_Work required_: Search the entries below for the string "left" and copy the lines that hold it.
***
(* ===== verification/HashIndexTheorems.v ===== *)
(** * The hash index is a collection of entries

    Every operation of an index with its local storage, and of the 256 indexes together,
    implements one on two collections of entries, those on disk and the local ones; a
    checkpoint moves the local ones to the disk, and a lookup cannot tell the difference. *)

From stdpp Require Import functions.
From S2P Require Import Prelude.
From S2P Require Import Transaction.
From S2P Require Import HashSlot.
From S2P Require Import InMemHashIndex.
From S2P Require Import InMemHashIndexFacts.
From S2P Require Import InMemHashIndexOps.
From S2P Require Import InMemHashIndexEntries.
From S2P Require Import InMemHashIndexSplit.
From S2P Require Import InMemHashIndexTheorems.
From S2P Require Import HashIndex.
From S2P Require Import HashIndexFacts.

Section Index.
Context `{HashKeyLaws}.
#[local] Abbreviation cap := getSlotCapacity.

Variable grows : SlotType → nat → nat → bool.
Hypothesis grows_bound : ∀ ty size n, grows ty size n = true → Z.of_nat (size + n) ≤ MAX_SLOTS.
Variable std_sort : list HashIndexEntryView → list HashIndexEntryView.
Hypothesis std_sort_perm : ∀ vs, std_sort vs ≡ₚ vs.

#[local] Abbreviation ends := (outcome grows).

(** ** Lookups on disk *)
Lemma matched_works isVisible k (cell : nat → option SlotEntry) sl : holds sl cell → ∀ todo pos, (pos + todo = cap)%nat →
  (∃ p e, findMatchedEntryInSlot isVisible todo pos sl k (fingerprint_of k) = Ok (Some p) ∧ (p < cap)%nat ∧
     cell p = Some e ∧ matches isVisible k e = true) ∨
  (findMatchedEntryInSlot isVisible todo pos sl k (fingerprint_of k) = Ok None ∧
     ∀ p e, (pos ≤ p < cap)%nat → cell p = Some e → matches isVisible k e = false).
Proof.
  intros Hh. induction todo as [|todo IH]; intros pos Hpos; cbn [findMatchedEntryInSlot].
  - right. split; [done|]. lia.
  - rewrite (ho_valid _ _ Hh pos). case_bool_decide as Hv.
    + destruct Hv as [Hlt [e He]]. destruct (ho_entry _ _ Hh pos e Hlt He) as [-> ->]. cbn [deref mbind result_bind].
      destruct (matches isVisible k e) eqn:Em.
      * left. exists pos, e. unfold matches in Em. apply andb_true_iff in Em as [Ek Ev].
        pose proof Ek as ->%bool_decide_eq_true. split_and!; [|done..|].
        -- by rewrite Ev, !bool_decide_eq_true_2.
        -- unfold matches. by rewrite Ev, bool_decide_eq_true_2.
      * assert (bool_decide (fingerprint_of (key e) = fingerprint_of k) && bool_decide (k = key e) && isVisible (value e) = false) as ->.
        { rewrite <- andb_assoc. unfold matches in Em. rewrite Em. apply andb_false_r. }
        destruct (IH (S pos)) as [(p & e' & ? & ? & ? & ?)|[-> Hno]]; [lia|left; by eauto 10|right].
        split; [done|]. intros p e' Hp Hl. destruct (decide (p = pos)) as [->|]; [congruence|].
        apply (Hno p e'); [lia|done].
    + destruct (IH (S pos)) as [(p & e' & ? & ? & ? & ?)|[-> Hno]]; [lia|left; by eauto 10|right].
      split; [done|]. intros p e' Hp Hl. destruct (decide (p = pos)) as [->|]; [|by apply (Hno p e'); [lia|]].
      destruct Hv. split; [lia|by eexists].
Qed.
***
_Output of the task_:
      * left. exists pos, e. unfold matches in Em. apply andb_true_iff in Em as [Ek Ev].
        destruct (IH (S pos)) as [(p & e' & ? & ? & ? & ?)|[-> Hno]]; [lia|left; by eauto 10|right].
    + destruct (IH (S pos)) as [(p & e' & ? & ? & ? & ?)|[-> Hno]]; [lia|left; by eauto 10|right].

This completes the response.